High Court Upholds Mining LawPublished by MAC on 2004-12-02
Source: Manila Times ()
High Court upholds mining law
Thursday, December 2, 2004
By Ma. Elisa P. Osorio, Reporter, Manila Times
Manila, Philippines - 'The Constitution should be read in broad life-giving strokes. It should not be used to strangulate economic growth or to serve narrow, parochial interest...Rather, it should be construed to grant the President and Congress sufficient discretion and reasonable leeway to enable them to attract foreign investment, as well as to secure for our people and our posterity the blessings of prosperity and peace.'
The Supreme Court yesterday, with a vote of 10 to 4 with one abstentation, effectively reversed itself as it declared the Philippine Mining Act as constitutional.
In a 246-page decision, the court en banc overturned its January decision that nullified the mining law (Republic Act 7942) as well as the Financial and Technical Assistance Agreement (FTAA) between the government and Western Mining Corporation Philippines, a wholly-owned subsidiary of Western Mining Corporation Holdings Limited of Australia.
Those who voted for the reversal of the January decision were Chief Justice Hilario G. Davide, Jr. as well as justices Artemio V. Panganiban, Reynato S. Puno, Leonardo A. Quisu mbing, Angelina Sandoval-Gutierrez, Alicia Austria Martinez, Renato C. Corona, Dante O. Tinga, Minita V. Chico-Nazario and Cancio C. Garcia.
Those who dissented were justices Consuelo Ynares-Santiago, Antonio T. Carpio, Conchita Carpio-Morales, and Romeo J. Callejo. Justice Adolfo A. Azcuna abstained because he was a former lawyer of one of the parties.
The decision, penned by Justice Panganiban, ruled that the 1995 FTAA did not contravene the 1987 Constitution because the charter expressly allowed service contracts in "large-scale exploration, development, and utilization of minerals, petroleum and mineral oils."

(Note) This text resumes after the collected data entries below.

(** A property that every assignment keeps, those of [NaN] included, is
    kept by every event. *)
Lemma handle_writes (P : Instance.t -> Prop) :
  (forall wr t, P t -> P (write wr t)) ->
  forall e, keeps P (handle e).
Proof.
  intros H e. destruct (ordinary e) eqn:He.
  - apply (handle_ordinary P (fun wr t _ => H wr t) e He).
  - destruct e as [c | | | | | | | | |]; try discriminate.
    destruct c; try discriminate.
    destruct arg as [name | mat]; [| discriminate].
    cbn [handle perform]. unfold setMaterial. cbn in He.
    destruct (lookup name GLASS_MATERIALS) as [[mat | member] |];
      try discriminate.
    unfold setRefractionIndex, setDispersion.
    repeat first
      [ apply keeps_dom
      | apply keeps_bind; [| intros ?]
      | apply keeps_assign; intros t Ht;
        first
          [ exact (H (writeRefractionIndex NaN) t Ht)
          | exact (H writeUniformRefractionIndex t Ht)
          | exact (H (writeDispersion NaN) t Ht)
          | exact (H writeUniformDispersion t Ht) ] ].
Qed.

Lemma keeps_run (P : Instance.t -> Prop) :
  (forall e, keeps P (handle e)) ->
  forall events w, P (this w) -> P (this (run events w)).
Proof.
  intros H events. induction events as [| e events IH]; intros w Hw.
  - exact Hw.
  - cbn. apply IH. apply (H e w Hw).
Qed.

(** *** The declared ranges of size and refraction index *)

Lemma keeps_ordinary_run (P : Instance.t -> Prop) :
  (forall wr t, numeric wr = true -> P t -> P (write wr t)) ->
  forall events w,
    forallb ordinary events = true -> P (this w) -> P (this (run events w)).
Proof.
  intros H events.
  induction events as [| e events IH]; intros w He Hw; [exact Hw |].
  cbn in He. apply andb_true_iff in He as [He Hrest].
  cbn. apply (IH _ Hrest). apply (handle_ordinary P H e He w Hw).
Qed.

Lemma inRange_write (wr : Write) (t : Instance.t) :
  numeric wr = true -> inRange t -> inRange (write wr t).
Proof.
  destruct t as [? [] ? ? ? ? ? [] ? ?]. unfold inRange.
  pose proof (clamp_range 0.01 1) as Hsize.
  pose proof (clamp_range 1 3) as Hindex.
  destruct wr; cbn; intros Hwr H; try exact H.
  - specialize (Hsize size0 ltac:(discriminate)). intuition lra.
  - intuition lra.
  - destruct index as [index |]; [| discriminate]. cbn.
    specialize (Hindex index ltac:(discriminate)). intuition lra.
  - intuition lra.
Qed.

Lemma inRange_run (events : list Event) (w : World) :
  forallb ordinary events = true ->
  inRange (this w) -> inRange (this (run events w)).
Proof. apply keeps_ordinary_run, inRange_write. Qed.

Lemma inRangeOrNaN_write (wr : Write) (t : Instance.t) :
  inRangeOrNaN t -> inRangeOrNaN (write wr t).
Proof.
  destruct t as [? [] ? ? ? ? ? [] ? ?]. unfold inRangeOrNaN.
  pose proof (clamp_range 0.01 1) as Hsize.
  pose proof (clamp_range 1 3) as Hindex.
  destruct wr; cbn; intros H; try exact H.
  - specialize (Hsize size0 ltac:(discriminate)). intuition lra.
  - intuition lra.
  - destruct index as [index |]; cbn; [| tauto].
    specialize (Hindex index ltac:(discriminate)). intuition lra.
  - intuition lra.
Qed.

Lemma inRangeOrNaN_run (events : list Event) (w : World) :
  inRangeOrNaN (this w) -> inRangeOrNaN (this (run events w)).
Proof. apply keeps_run, handle_writes, inRangeOrNaN_write. Qed.

Lemma inRange_orNaN (t : Instance.t) : inRange t -> inRangeOrNaN t.
Proof.
  unfold inRange, inRangeOrNaN, between, betweenOrNaN.
  destruct (Config.refractionIndex (Instance.config t)),
    (ShaderUniforms.refractionIndex (Instance.uniforms t)); tauto.
Qed.


(** *** Hoare triples over the world *)

Lemma triple_weaken {A : Type} (Pre Pre' Post Post' : World -> Prop)
  (c : js A) :
  triple Pre' c Post' ->
  (forall w, Pre w -> Pre' w) -> (forall w, Post' w -> Post w) ->
  triple Pre c Post.
Proof. intros H H1 H2 w Hw. apply H2, H, H1, Hw. Qed.

Lemma triple_ret {A : Type} (I : World -> Prop) (a : A) : triple I (ret a) I.
Proof. intros w H. exact H. Qed.

Lemma triple_throw {A : Type} (I : World -> Prop) (e : Error) :
  triple I (@throw Error World A e) I.
Proof. intros w H. exact H. Qed.

Lemma triple_bind {A B : Type} (Pre Mid Post : World -> Prop) (c : js A)
  (k : A -> js B) :
  triple Pre c Mid -> (forall w, Mid w -> Post w) ->
  (forall a, triple Mid (k a) Post) ->
  triple Pre (bind c k) Post.
Proof.
  intros Hc Hthrow Hk w Hw. specialize (Hc w Hw). unfold exec, bind in *.
  destruct (c w) as [[a | e] w']; cbn in *.
  - apply (Hk a w' Hc).
  - apply Hthrow, Hc.
Qed.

"The Constitution should be read in broad life-giving strokes. It should not be used to strangulate economic growth or to serve narrow, parochial interest," the court said.
"Rather, it should be construed to grant the President and Congress sufficient discretion and reasonable lee way to enable them to attract foreign investment, as well as to secure for our people and our posterity the blessings of prosperity and peace," it added.
The court also said the government may undertake mining activities through "agreements with foreign-owned corporations involving either technical or financial assistance."
The court also said there was nothing unconstitutional about the mining law's Implementing Rules and Regulations that were drafted by the Department of Environment and Natural Resources.
It noted that the State, through the President, still retained and exercised full control over mining operations despite FTAAs.
"The drafters [of the Constitution] in fact knew that the agreements with foreign corporations were going to entail not mere technical or financial assistance, but rather, foreign investment in and management of an enterprise for large-scale exploration, development, and utilization of minerals," the court decision read.
"Indeed, the Chief Executive is the official constitutionally mandated to enter into agreements with foreign owned corporations," it added.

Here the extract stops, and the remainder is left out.